What you are asked to do: With the line containing "From Stdlib Require Import ZArith" as the first line and the last line of the records as the final one, reproduce that range exactly.

Records shown:
(** * UFO 360: the level table, the session state machine, the obstacle
      lane, the craft controller and the camera rig

    A shallow embedding of [levelConfig.ts], [App.tsx],
    [components/PipeSystem.tsx], [components/Scene.tsx], the buttons of
    [components/GameUI.tsx] and the hooks [useBackgroundMusic] and
    [usePersistentState].

    Numbers.  JavaScript numbers that only ever hold integers (score, level,
    lives, star coins, pipes passed) are [Z].  Numbers that hold decimal
    fractions (speeds, positions, frame deltas) are rationals [Q]; the camera
    rig, which needs sine and cosine, works over the reals [R].  Both are the
    exact-arithmetic reading of the IEEE doubles of the source. *)

From Stdlib Require Import ZArith QArith Qabs Qminmax Qround Bool List String Lia.
From Stdlib Require Import Reals Lra Psatz.
Import ListNotations.

(* ===================================================================== *)
(** ** levelConfig.ts *)
(* ===================================================================== *)

Module LevelConfig.

Local Open Scope Q_scope.
Local Open Scope string_scope.

Record LevelConfig := mkLevelConfig {
  gameSpeed : Q;
  gapHeight : Q;
  pipeSpacing : Q;
  pipeCount : Z;
  color : string;
  trapChance : Q
}.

Your response:
From Stdlib Require Import ZArith QArith Qabs Qminmax Qround Bool List String Lia.
From Stdlib Require Import Reals Lra Psatz.
Import ListNotations.

(* ===================================================================== *)
(** ** levelConfig.ts *)
(* ===================================================================== *)

Module LevelConfig.

Local Open Scope Q_scope.
Local Open Scope string_scope.

Record LevelConfig := mkLevelConfig {
  gameSpeed : Q;
  gapHeight : Q;
  pipeSpacing : Q;
  pipeCount : Z;
  color : string;
  trapChance : Q
}.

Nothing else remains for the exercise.